(* ===== verification/PageSample.v ===== *)
(** * The page allocator: a small machine

    An environment without heap guard and profile, and a machine with 64 KiB of
    memory, on which the theorems are put to work. *)
From Stdlib Require Import ZArith Lia.
From stdpp Require Import base option list.
From S2P Require Import Prelude StateMonad Gcd MemoryBin Page.

#[export] Instance SampleEnv : PageEnvironment :=
  MkPageEnvironment (mret tt) false (fun _ _ => false) false (fun _ => mret false) (fun _ _ _ => (0, 0, 0))
    (fun _ _ _ => mret EFI_NOT_FOUND) (fun _ _ => mret tt) (mret None) (fun _ _ => mret tt) (fun _ _ _ _ => mret tt)
    (fun _ _ _ => mret tt) (fun _ => mret tt) None 0 0 0 0 1.

Definition SampleBins : BinState :=
  MkBins false (replicate 17 (MkStatistics 0 MAX_ALLOC_ADDRESS 0 0 16 false false))
    ((fun i => MkInformation (Z.of_nat i) 0) <$> seq 0 17) MAX_ALLOC_ADDRESS MAX_ALLOC_ADDRESS.

Definition SampleEmpty : PageState := MkPages [] 0 0 [] 0 0 false false SampleBins (MkGcd [] [] false false 0 []).

Definition after {A} (m : PM A) (st : PageState) : PageState := match m st with Done (_, st') => st' | _ => st end.

(** 16 pages from 1 MiB. *)
Definition SampleAdd : PM unit := CoreAddMemoryDescriptor EfiConventionalMemory 0x100000 16 0xF.
Definition SampleReady : PageState := after SampleAdd SampleEmpty.

Definition SampleData : PM (EFI_STATUS * option Z) := CoreAllocatePages AllocateAnyPages EfiBootServicesData 3 (Some 0).
Definition SampleUsed : PageState := after SampleData SampleReady.

Lemma SampleAdd_run : CoreAddMemoryDescriptor EfiConventionalMemory 0x100000 16 0xF SampleEmpty = Done (tt, SampleReady).
Proof. vm_compute. reflexivity. Qed.

Lemma SampleData_run : CoreAllocatePages AllocateAnyPages EfiBootServicesData 3 (Some 0) SampleReady = Done ((EFI_SUCCESS, Some 0x10C000), SampleUsed).
Proof. vm_compute. reflexivity. Qed.
(* ===== verification/PageInv.v ===== *)
(** * The page allocator: the invariant, and what allocations leave alone

    [PageInv] holds whenever the memory lock is held and between the steps of
    the services.  [Grows] relates the states before and after an operation
    that only takes memory for descriptors: memory in use stays as it is, free
    memory stays free or becomes a page of descriptors, and unmapped memory
    stays so unless untested memory is promoted. *)
From Stdlib Require Import ZArith Lia.
From stdpp Require Import base option list.
From S2P Require Import Prelude StateMonad Gcd MemoryBin Page PageMap PageOps.

Definition gcd_of (st : PageState) : list EFI_GCD_MAP_ENTRY := mGcdMemorySpaceMap (Gcd_ st).

(** What the map says about an address. *)
Definition at_address (st : PageState) (a : Z) : option (Z * Z) := look (gMemoryMap st) a.

(** The descriptors are in memory that the map says is in use for them. *)
Definition DescOk (st : PageState) : Prop :=
  forall p, PageNode p ∈ nodes_of st -> p ≠ 0 /\ exists x, at_address st p = Some (EfiBootServicesData, x).

Definition disjoint_entries (e1 e2 : EFI_GCD_MAP_ENTRY) : Prop :=
  e_EndAddress e1 < e_BaseAddress e2 \/ e_EndAddress e2 < e_BaseAddress e1.

(** Untested memory is made of whole pages that are not mapped yet. *)
Definition UntestedOk (st : PageState) : Prop :=
  forall i e, gcd_of st !! i = Some e -> Promotable e = true ->
    GoodRange (e_BaseAddress e) (e_EndAddress e) /\
    (forall a, e_BaseAddress e <= a <= e_EndAddress e -> at_address st a = None) /\
    (forall j e', gcd_of st !! j = Some e' -> Promotable e' = true -> i ≠ j -> disjoint_entries e e').

Definition Tested (st : PageState) : Prop := Forall (fun e => Promotable e = false) (gcd_of st).

Record PageInv (st : PageState) : Prop := {
  inv_wf : MapWf st;
  inv_bins : BinsOk (Bins st);
  inv_desc : DescOk st;
  inv_untested : UntestedOk st }.

(** The parts that no operation below changes. *)
Definition flags_of (st : PageState) : Z * bool * bool := (mFreeMapStack st, gMemoryLock st, gLoadFixedAddressCodeMemoryReady st).

(** From a state whose map has been changed to [m] on purpose. *)
Record GrowsFrom (m : Z -> option (Z * Z)) (st st' : PageState) : Prop := {
  grows_taken : forall a v, m a = Some v -> v.1 ≠ EfiConventionalMemory -> at_address st' a = Some v;
  grows_free : forall a x, m a = Some (EfiConventionalMemory, x) ->
    at_address st' a = Some (EfiConventionalMemory, x) \/
    at_address st' a = Some (EfiBootServicesData, x) /\ exists p, PageNode p ∈ nodes_of st' /\ p / 4096 = a / 4096;
  grows_nodes : forall p, PageNode p ∈ nodes_of st -> PageNode p ∈ nodes_of st';
  grows_new : forall p v, PageNode p ∈ nodes_of st' -> PageNode p ∉ nodes_of st -> m p = Some v -> v.1 = EfiConventionalMemory;
  grows_flags : flags_of st' = flags_of st;
  grows_gcd : mGcdMemorySpaceLock (Gcd_ st) = true -> Gcd_ st' = Gcd_ st;
  grows_tested : Tested st -> Gcd_ st' = Gcd_ st /\ forall a, m a = None -> at_address st' a = None }.

Definition Grows (st st' : PageState) : Prop := GrowsFrom (at_address st) st st'.

#[export] Instance MapNode_elem_dec (n : MapNode) (l : list MapNode) : Decision (n ∈ l).
Proof. apply _. Defined.

Lemma Tested_gcd st st' : Gcd_ st' = Gcd_ st -> Tested st -> Tested st'.
Proof. intros E. unfold Tested, gcd_of. by rewrite E. Qed.

Lemma GrowsFrom_trans m st st1 st2 : GrowsFrom m st st1 -> Grows st1 st2 -> GrowsFrom m st st2.
Proof.
  intros [T1 F1 N1 W1 L1 K1 U1] [T2 F2 N2 W2 L2 K2 U2]. split.
  - intros a v Ha Hv. apply T2; [|done]. by apply T1.
  - intros a x Ha. destruct (F1 a x Ha) as [Ha1|(Ha1 & p & Hp & E)]; [by apply F2|]. right. split; [by apply T2|].
    exists p. split; [by apply N2|done].
  - intros p Hp. by apply N2, N1.
  - intros p v Hp Hn Hv. destruct (decide (PageNode p ∈ nodes_of st1)) as [H1|H1]; [by apply (W1 p)|].
    destruct (decide (v.1 = EfiConventionalMemory)) as [?|Hc]; [done|]. by apply (W2 p v); [..|apply T1].
  - congruence.
  - intros HK. specialize (K1 HK). rewrite K2; [done|by rewrite K1].
  - intros HT. destruct (U1 HT) as [G1 H1]. destruct (U2 (Tested_gcd _ _ G1 HT)) as [G2 H2]. split; [congruence|auto].
Qed.

#[export] Instance Grows_preorder : PreOrder Grows.
Proof. split; [by intros st; split; auto|intros st1 st2 st3; apply GrowsFrom_trans]. Qed.

Lemma GrowsFrom_ext m m' st st' : (forall a, m a = m' a) -> GrowsFrom m st st' -> GrowsFrom m' st st'.
Proof.
  intros E [T F N W L K U]. split; [intros a v; rewrite <- E; apply T|intros a x; rewrite <- E; apply F|done| |done|done|].
  - intros p v H1 H2. rewrite <- E. by apply W.
  - intros HT. destruct (U HT) as [? H]. split; [done|]. intros a. rewrite <- E. apply H.
Qed.

(** A change of the map. *)
Lemma Changed_grows st st' m : Changed st st' m -> GrowsFrom m st st'.
Proof.
  intros [W L F B P _]. unfold at_address, frame_of in *. split.
  - intros a v Ha _. unfold at_address. by rewrite L.
  - intros a x Ha. left. unfold at_address. by rewrite L.
  - intros p Hp. by apply P.
  - intros p v Hp Hn. by apply P in Hp.
  - unfold flags_of. congruence.
  - intros _. congruence.
  - intros _. split; [congruence|]. intros a Ha. unfold at_address. by rewrite L.
Qed.

Lemma UntestedOk_mono st st' :
  Gcd_ st' = Gcd_ st -> (forall a, at_address st a = None -> at_address st' a = None) -> UntestedOk st -> UntestedOk st'.
Proof.
  intros EG HN HU i e. unfold UntestedOk, gcd_of in *. rewrite EG. intros Hi He. destruct (HU i e Hi He) as (H1 & H2 & H3).
  split_and!; [done|intros a Ha; by apply HN, H2|done].
Qed.

(** [Inv] and [Grows] of a change of a range that stays mapped. *)
Lemma Changed_inv st st' s r v :
  PageInv st -> Changed st st' (set_range s r (Some v) (at_address st)) ->
  (forall a, s <= a <= r -> at_address st a ≠ None) ->
  (forall p, PageNode p ∈ nodes_of st -> s <= p <= r -> v.1 = EfiBootServicesData) -> PageInv st'.
Proof.
  intros [W B D U] [W' L' F' B' P' _] Hm Hd. unfold at_address in *. split; [done|auto| |].
  - intros p Hp. apply P' in Hp. split; [by apply D|]. unfold at_address. rewrite L'. unfold set_range.
    destruct (within s r p) eqn:E; [|by apply D]. apply within_spec in E. exists v.2. rewrite <- (Hd p Hp E). by destruct v.
  - assert (Gcd_ st' = Gcd_ st) as EG by (unfold frame_of in F'; congruence). apply (UntestedOk_mono st); [done| |done].
    intros a Ha. unfold at_address. rewrite L'. unfold set_range. destruct (within s r a) eqn:E; [|done].
    apply within_spec in E. by destruct (Hm a E).
Qed.

(** Memory that is not mapped yet. *)
Lemma Changed_add_inv st st' s r v :
  PageInv st -> Changed st st' (set_range s r (Some v) (at_address st)) ->
  (forall a, s <= a <= r -> at_address st a = None) ->
  (forall i e, gcd_of st !! i = Some e -> Promotable e = true -> e_EndAddress e < s \/ r < e_BaseAddress e) -> PageInv st'.
Proof.
  intros [W B D U] [W' L' F' B' P' _] Hm Hd. unfold at_address in *. split; [done|auto| |].
  - intros p Hp. apply P' in Hp. destruct (D p Hp) as [Hp0 [x Hx]]. split; [done|]. exists x. unfold at_address in *. rewrite L'. unfold set_range.
    destruct (within s r p) eqn:E; [|done]. apply within_spec, Hm in E. congruence.
  - assert (Gcd_ st' = Gcd_ st) as EG by (unfold frame_of in F'; congruence). intros i e. unfold gcd_of. rewrite EG. intros Hi He.
    destruct (U i e Hi He) as (H1 & H2 & H3). split_and!; [done| |done]. intros a Ha. unfold at_address. rewrite L'. unfold set_range.
    destruct (within s r a) eqn:E; [|by apply H2]. apply within_spec in E. destruct (Hd i e Hi He); lia.
Qed.
(* ===== verification/PageSteps.v ===== *)
(** * The page allocator: conversions and descriptors

    What every function that runs with the memory lock held does to the map,
    if it returns: conversions change their range, and besides only take free
    memory for descriptors ([GrowsFrom]). *)
From Stdlib Require Import ZArith Lia.
From stdpp Require Import base option list.
From S2P Require Import Prelude StateMonad Gcd MemoryBin Page PageMap PageOps PageFind PageInv.

(** The heap guard is not in use. *)
Class GuardOff {Env : PageEnvironment} : Prop := {
  no_freed_guard : FreedMemoryGuard = false;
  no_page_guard : forall t a, IsPageTypeToGuard t a = false;
  no_guarded_pages : forall st, PromoteGuardedFreePages st = Done (None, st) }.
Arguments GuardOff : clear implicits.

(** ** Statistics *)

Lemma BinsOk_store t s b : BinsOk b -> BinsOk (StoreStatistics t s b).
Proof. intros [H1 H2]. split; [|done]. simpl. by rewrite length_insert. Qed.

Lemma StatisticsOf_run t b : BinsOk b -> t <= EfiMaxMemoryType -> exists s, StatisticsOf t b = Done s.
Proof.
  intros [H1 _] Ht. unfold StatisticsOf, EfiMaxMemoryType in *. destruct (lookup_lt_is_Some_2 (mMemoryTypeStatistics b) (Z.to_nat t)) as [s ->]; [lia|].
  by exists s.
Qed.

Lemma UpdateMemoryStatistics_run o t s n b : BinsOk b -> exists b', UpdateMemoryStatistics o t s n b = Done b' /\ BinsOk b'.
Proof.
  intros HB. unfold UpdateMemoryStatistics. destruct (negb _); [by exists b|].
  match goal with |- exists b', (?m ≫= _) = _ /\ _ => assert (exists b1, m = Done b1 /\ BinsOk b1) as (b1 & -> & HB1) end.
  { destruct (Z.ltb_spec o EfiMaxMemoryType); [|by exists b]. destruct (StatisticsOf_run o b HB ltac:(lia)) as [x ->]. simpl.
    destruct (Counted s x b); [|by exists b]. eexists. split; [done|by apply BinsOk_store]. }
  simpl. destruct (Z.ltb_spec t EfiMaxMemoryType); [|by exists b1]. destruct (StatisticsOf_run t b1 HB1 ltac:(lia)) as [x ->]. simpl.
  destruct (Counted s x b1); [|by exists b1]. set (b2 := StoreStatistics t _ b1).
  assert (BinsOk b2) as HB2 by (by apply BinsOk_store). destruct (Z.ltb_spec (InformationIndex x) EfiMaxMemoryType); [|by exists b2].
  destruct (lookup_lt_is_Some_2 (gMemoryTypeInformation b1) (Z.to_nat (InformationIndex x))) as [i Hi].
  { destruct HB1 as [_ ->]. unfold EfiMaxMemoryType in *. lia. }
  rewrite Hi. destruct (_ <? _); [|by exists b2]. eexists. split; [done|]. split; [apply HB2|]. simpl. rewrite length_insert. apply HB1.
Qed.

-- What the exercise asks --
Transcribe each line of the data above, unaltered, from the one where "memory for descriptors ([GrowsFrom]). *)" appears to the one where "match goal with" appears, inclusive of both.

-- Written answer --
    memory for descriptors ([GrowsFrom]). *)
From Stdlib Require Import ZArith Lia.
From stdpp Require Import base option list.
From S2P Require Import Prelude StateMonad Gcd MemoryBin Page PageMap PageOps PageFind PageInv.

(** The heap guard is not in use. *)
Class GuardOff {Env : PageEnvironment} : Prop := {
  no_freed_guard : FreedMemoryGuard = false;
  no_page_guard : forall t a, IsPageTypeToGuard t a = false;
  no_guarded_pages : forall st, PromoteGuardedFreePages st = Done (None, st) }.
Arguments GuardOff : clear implicits.

(** ** Statistics *)

Lemma BinsOk_store t s b : BinsOk b -> BinsOk (StoreStatistics t s b).
Proof. intros [H1 H2]. split; [|done]. simpl. by rewrite length_insert. Qed.

Lemma StatisticsOf_run t b : BinsOk b -> t <= EfiMaxMemoryType -> exists s, StatisticsOf t b = Done s.
Proof.
  intros [H1 _] Ht. unfold StatisticsOf, EfiMaxMemoryType in *. destruct (lookup_lt_is_Some_2 (mMemoryTypeStatistics b) (Z.to_nat t)) as [s ->]; [lia|].
  by exists s.
Qed.

Lemma UpdateMemoryStatistics_run o t s n b : BinsOk b -> exists b', UpdateMemoryStatistics o t s n b = Done b' /\ BinsOk b'.
Proof.
  intros HB. unfold UpdateMemoryStatistics. destruct (negb _); [by exists b|].
  match goal with |- exists b', (?m ≫= _) = _ /\ _ => assert (exists b1, m = Done b1 /\ BinsOk b1) as (b1 & -> & HB1) end.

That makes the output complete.